--- EXERCISE MATERIALS Enclosed Below ---

(** * Task-list, task and comment operations of the Planka MCP adapter

    A shallow embedding of [src/operations/tasks.ts] (task lists and tasks)
    and of the comment operations that follow it in the same source file.

    Every operation is an [async] function that talks to the board service
    through one primitive, [plankaRequest], awaits each call before issuing
    the next, may throw, and may update the module-level [taskCardIdMap].
    The embedding is a state-and-exception monad over a state that holds the
    remote world, the trace of gateway calls, the map and the store of the
    caller's task objects.

    Two things of the source are left out: what [console.error] prints, and
    a write to [taskCardIdMap] at the key [__proto__], which the object
    does not store (the map is written at the ids of task lists, which
    the service generates). A read of [taskCardIdMap] sees the members
    that the object inherits from [Object.prototype]. *)

From Stdlib Require Import ZArith Lia Sorted.
From stdpp Require Import base option list strings pretty gmap fin_maps.

Set Warnings "-register-all".
Local Open Scope string_scope.
Local Open Scope Z_scope.
Local Open Scope list_scope.

(** ** JavaScript values

    [plankaRequest] returns parsed JSON, typed [any] in the source; property
    reads on it can also yield [undefined]. Numbers are the integers: the
    only arithmetic of the source is [65535 * (i + 1)]. An object is its list
    of own properties, read first match first. *)

Inductive value : Type :=
| VUndefined
| VNull
| VBool (b : bool)
| VNum (n : Z)
| VStr (s : string)
| VArr (items : list value)
| VObj (fields : list (string * value)).

(** [fields[k]] on own properties: [undefined] when the key is absent. *)
Fixpoint assoc (k : string) (fields : list (string * value)) : value :=
  match fields with
  | [] => VUndefined
  | (k', v) :: rest => if String.eqb k k' then v else assoc k rest
  end.

(** JavaScript truthiness: [undefined], [null], [false], [0] and the empty
    string are falsy, everything else (every array and object) is truthy. *)
Definition truthy (v : value) : bool :=
  match v with
  | VUndefined | VNull => false
  | VBool b => b
  | VNum n => negb (n =? 0)
  | VStr s => negb (String.eqb s "")
  | VArr _ | VObj _ => true
  end.

(** [a || b] *)
Definition js_or (a b : value) : value := if truthy a then a else b.

(** [Array.isArray(v)] *)
Definition isArray (v : value) : bool :=
  match v with VArr _ => true | _ => false end.

(** [String(v)], which is also what a template literal and a property key
    apply to a value: an array joins its elements with commas, [null] and
    [undefined] elements printing as nothing. *)
Fixpoint js_String (v : value) : string :=
  match v with
  | VUndefined => "undefined"
  | VNull => "null"
  | VBool true => "true"
  | VBool false => "false"
  | VNum n => pretty n
  | VStr s => s
  | VArr items =>
      (fix join (l : list value) : string :=
         match l with
         | [] => ""
         | x :: l' =>
             let sx := match x with
                       | VUndefined | VNull => ""
                       | _ => js_String x
                       end in
             match l' with
             | [] => sx
             | _ :: _ => sx +:+ "," +:+ join l'
             end
         end) items
  | VObj _ => "[object Object]"
  end.

(** ** Thrown values and outcomes *)

(** What a [catch] clause can receive: an instance of [Error] (the gateway's
    typed failure, a [TypeError], a [ZodError], or an [Error] built by these
    operations) with its message, or any other value. *)
Inductive exn : Type :=
| JsError (message : string)
| JsThrown (v : value).

(** [error instanceof Error ? error.message : String(error)] *)
Definition error_message (error : exn) : string :=
  match error with
  | JsError message => message
  | JsThrown v => js_String v
  end.

Inductive outcome (A : Type) : Type :=
| Returned (a : A)
| Thrown (e : exn).
Arguments Returned {A} a.
Arguments Thrown {A} e.

Definition is_Returned {A} (o : outcome A) : bool :=
  match o with Returned _ => true | Thrown _ => false end.

(** The message of the [TypeError] raised by reading property [k] of
    [undefined] or [null]. *)
Definition type_error (v : value) (k : string) : exn :=
  JsError ("Cannot read properties of " +:+ js_String v +:+
           " (reading '" +:+ k +:+ "')").

(** [v.k]: throws on [undefined] and [null], reads the own property of an
    object, and is [undefined] on the other values for the keys read here
    ([item], [id], [included], [taskLists], [tasks], [position]). *)
Definition get_prop (v : value) (k : string) : outcome value :=
  match v with
  | VUndefined | VNull => Thrown (type_error v k)
  | VObj fields => Returned (assoc k fields)
  | VBool _ | VNum _ | VStr _ | VArr _ => Returned VUndefined
  end.

(** [v?.k] *)
Definition opt_prop (v : value) (k : string) : value :=
  match v with
  | VObj fields => assoc k fields
  | _ => VUndefined
  end.

(** ** Requests *)

Inductive Method : Type := GET | POST | PATCH | DELETE.

(** The second argument of [plankaRequest], omitted by the plain reads. *)
Record RequestOptions : Type := mkOptions {
  method : Method;
  body : option value
}.

(** The path templates of the source, with the interpolated text. *)
Inductive Endpoint : Type :=
| CardTaskLists (cardId : string)
| Card (cardId : string)
| TaskList (id : string)
| TaskListTasks (taskListId : string)
| Task (id : string)
| CardComments (cardId : string)
| Comment (id : string).

Definition path (e : Endpoint) : string :=
  match e with
  | CardTaskLists cardId => "/api/cards/" +:+ cardId +:+ "/task-lists"
  | Card cardId => "/api/cards/" +:+ cardId
  | TaskList id => "/api/task-lists/" +:+ id
  | TaskListTasks taskListId => "/api/task-lists/" +:+ taskListId +:+ "/tasks"
  | Task id => "/api/tasks/" +:+ id
  | CardComments cardId => "/api/cards/" +:+ cardId +:+ "/comments"
  | Comment id => "/api/comments/" +:+ id
  end.

(** One awaited gateway call, with what it answered. *)
Record Call : Type := mkCall {
  call_endpoint : Endpoint;
  call_options : option RequestOptions;
  call_response : outcome value
}.

Definition call_method (c : Call) : Method :=
  match call_options c with
  | Some o => method o
  | None => GET
  end.

(** ** Collaborators

    What the operations import and this file does not define: the gateway
    [plankaRequest] of [../common/utils.js], which answers a path and its
    options with parsed JSON or a thrown failure and changes the remote
    service; the task schema of [../common/types.js]; and the two texts
    that the [zod] and [JSON] libraries produce. *)

Class Collaborators : Type := {
  World : Type;
  gateway : string -> option RequestOptions -> World -> World * outcome value;
  (** [PlankaTaskSchema.safeParse(v)]: the parsed entity, when [v] has the
      task shape. *)
  PlankaTaskSchema : value -> option value;
  (** The message of the [ZodError] that the named schema raises on [v]. *)
  zod_message : string -> value -> string;
  JSON_stringify : value -> string
}.
(** * Face detection and crop pipeline of the poster generator

    A shallow embedding of [src/utils/faceDetection.ts]:

    - [loadModels]: the lazily loaded, flag-guarded TinyFaceDetector model;
    - [detectFace]: single-face detection that swallows every error;
    - [cropImageToFace]: the square, padded, clamped crop around a face and
      its JPEG re-encoding;
    - [processImageWithFaceDetection]: the pipeline with its fallback.

    The crop formula is given twice: over exact rationals ([Geometry]), to
    compare it with the reference definition, and over IEEE 754 doubles
    ([Binary64]), the arithmetic the code runs in, for what the computed
    rectangle satisfies.
    Everything the browser or face-api.js decides (module import, model
    fetch, inference, image decoding, canvas acquisition, encoding) is a
    field of the record [World]; the two module-level variables of the file
    are the record [State].

    The second part embeds the callers and the poster: the handlers of
    [App.tsx], [getToggleOptions] of [CustomizationPanel.tsx], the tables of
    the two selectors, and [getFontFamily], [getFilterStyles] and
    [handleDownload] of [PosterGenerator.tsx]. *)

From Stdlib Require Import QArith Qminmax Lqa ZArith List String Bool Lia Floats.
Import ListNotations.
(** X6.  The only exceptions that leave [_run_compute_invariants] are
    [ValueError] and [RemoteDataUploadError].  It raises [ValueError]
    exactly when the graph file cannot be archived, and then nothing was
    sent; once the file is archived the request is always sent, and a
    request without answer, a callback that cannot be called and a
    callback that raises when called with the body all end in
    [RemoteDataUploadError]. *)
Theorem run_compute_invariants_errors (E : Env) (self : m2g)
    (u graph_file : string) (callback : option pyobject)
    (log : list event) :
  let out := _run_compute_invariants E self u graph_file callback log in
  let answer := urlopen E (url E self u) (graph_archive graph_file) in
  (zippable E graph_file = false ->
     out = (Raise (Exn ValueError "Unable to zip graph file for upload."),
            log)) /\
  (zippable E graph_file = true ->
     ((exists v, fst out = Return v) \/ fst out = Raise upload_failed) /\
     exists tail,
       snd out = log ++ [Zipped graph_file;
                         Request (url E self u) (graph_archive graph_file)]
                     ++ tail) /\
  (zippable E graph_file = true ->
     answer = None \/
     (exists cb r,
        callback = Some cb /\ answer = Some r /\
        (has_call cb = false \/
         exists e, calling E cb (ArgBody (body r)) = Some e)) ->
     fst out = Raise upload_failed).
Proof.
  cbv zeta. unfold _run_compute_invariants.
  destruct (zippable E graph_file) eqn:Hzip.
  - rewrite (bind_return _ _ _ _ _ (archive_step E graph_file log Hzip)).
    unfold try_except, bind, http_request, emit, modify.
    split; [discriminate |].
    destruct (urlopen E (url E self u) (graph_archive graph_file)) as [r|].
    + destruct callback as [[|args]|]; unfold call, bind, emit, modify, ret;
        cbv beta iota.
      * cbn. split; [intros _; split; [right; reflexivity |] |].
        -- exists []. rewrite <- !List.app_assoc. reflexivity.
        -- reflexivity.
      * destruct (calling E (Function args) (ArgBody (body r))) as [e|] eqn:Hcall;
          cbn.
        -- split; [intros _; split; [right; reflexivity |] |].
           ++ eexists. rewrite <- !List.app_assoc. reflexivity.
           ++ reflexivity.
        -- split; [intros _; split; [left; eauto |] |].
           ++ eexists. rewrite <- !List.app_assoc. reflexivity.
           ++ intros _ [? | (cb & r' & [= <-] & [= <-] & [? | [e He]])];
                [discriminate | discriminate |].
              rewrite Hcall in He. discriminate.
      * cbn. split; [intros _; split; [left; eauto |] |].
        -- exists []. rewrite <- !List.app_assoc. reflexivity.
        -- intros _ [? | (cb & r' & ? & _)]; discriminate.
    + cbn. split; [intros _; split; [right; reflexivity |] |].
      * exists []. rewrite <- !List.app_assoc. reflexivity.
      * reflexivity.
  - split; [intros _ | split; discriminate].
    unfold try_except, bind, zip_write. rewrite Hzip. reflexivity.
Qed.

Lemma run_compute_invariants_errors_witness :
  _run_compute_invariants offline sample "/graphupload/x/graphml/ss1/"
    "brain.graphml" None []
  = (Raise (Exn ValueError "Unable to zip graph file for upload."), []).
Proof.
  apply (proj1 (run_compute_invariants_errors offline sample
                  "/graphupload/x/graphml/ss1/" "brain.graphml" None [])).
  reflexivity.
Defined.

(** X7.  In the foreground [compute_invariants] never returns and never
    sends a request: it raises [ValueError] from a check or [NameError] on
    an unbound name, and nothing is archived or sent. *)
Theorem compute_invariants_foreground_never_returns (E : Env) (self : m2g)
    (graph_file input_format : string) (invariants : list string)
    (email_ : string) (callback : option pyobject) (log : list event) :
  exists e,
    compute_invariants E self graph_file input_format invariants email_
      false callback log = (Raise e, log) /\
    (exn_cls e = ValueError \/ exn_cls e = NameError).
Proof.
  rewrite compute_invariants_raises. eexists. split; [reflexivity |].
  right. reflexivity.
Qed.

(** *** The instance *)

(** X10.  [set_default_email] accepts exactly the addresses that contain
    [@]: it then replaces the email and keeps the host and the protocol;
    any other address raises [ValueError]. *)
Theorem set_default_email_spec (self : m2g) (new_email : string) :
  ((exists s1 s2, new_email = s1 +:+ "@" +:+ s2) ->
     set_default_email self new_email
     = Return {| hostname := hostname self; protocol := protocol self;
                 email := new_email |}) /\
  (~ (exists s1 s2, new_email = s1 +:+ "@" +:+ s2) ->
     set_default_email self new_email
     = Raise (Exn ValueError "Invalid email.")).
Proof.
  unfold set_default_email.
  destruct (str_in "@" new_email) eqn:Hat; cbn [negb].
  - split; [reflexivity |]. intros Hnot. exfalso. apply Hnot.
    apply (proj1 (str_in_char "@" new_email)), Hat.
  - split; [| reflexivity]. intros Hin.
    apply (proj2 (str_in_char "@" new_email)) in Hin. congruence.
Qed.

Lemma set_default_email_spec_witness :
  set_default_email sample "admin@example.org"
  = Return {| hostname := "openconnecto.me"; protocol := "http";
              email := "admin@example.org" |}.
Proof.
  apply (proj1 (set_default_email_spec sample "admin@example.org")).
  exists "admin", "example.org". reflexivity.
Defined.



(** *** When [build_graph] accepts a call *)

Lemma str_in_char_app (c : ascii) (a b : string) :
  str_in (String c "") (a +:+ b)
  = str_in (String c "") a || str_in (String c "") b.
Proof.
  induction a as [|x a IH].
  - reflexivity.
  - rewrite app_cons. cbn [str_in String.prefix]. rewrite IH.
    destruct (ascii_dec c x); [| reflexivity].
    assert (forall s, String.prefix "" s = true) as Hnil
      by (intros [|? ?]; reflexivity).
    rewrite !Hnil. reflexivity.
Qed.

Lemma has_space_spec (s : string) : str_in " " s = true <-> has_space s.
Proof. apply (str_in_char " " s). Qed.

Lemma no_space_spec (s : string) : str_in " " s = false <-> ~ has_space s.
Proof. rewrite <- has_space_spec. symmetry. apply not_true_iff_false. Qed.

(** The names of the invariants hold no space, and neither does a list of
    them joined by [/]. *)
Lemma invariants_no_space (invariants : list string) :
  invariants ⊆ Invariants.ALL -> str_in " " (join "/" invariants) = false.
Proof.
  induction invariants as [|i invariants IH]; intros Hsub; [reflexivity |].
  assert (str_in " " i = false) as Hi.
  { assert (i ∈ Invariants.ALL) as Hin by (apply Hsub; left).
    unfold Invariants.ALL in Hin.
    repeat (apply elem_of_cons in Hin as [-> | Hin]; [reflexivity |]).
    apply elem_of_nil in Hin. contradiction. }
  assert (invariants ⊆ Invariants.ALL) as Hrest
    by (intros x Hx; apply Hsub; right; exact Hx).
  destruct invariants as [|j invariants]; [exact Hi |].
  change (join "/" (i :: j :: invariants))
    with (i +:+ "/" +:+ join "/" (j :: invariants)).
  rewrite !str_in_char_app, Hi, (IH Hrest). reflexivity.
Qed.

--- End of Enclosed EXERCISE MATERIALS ---

## PROBLEM REQUIREMENTS
Read each line of the data and count the ones that include "VStr", answering with the number alone.

## WRITTEN REPLY
4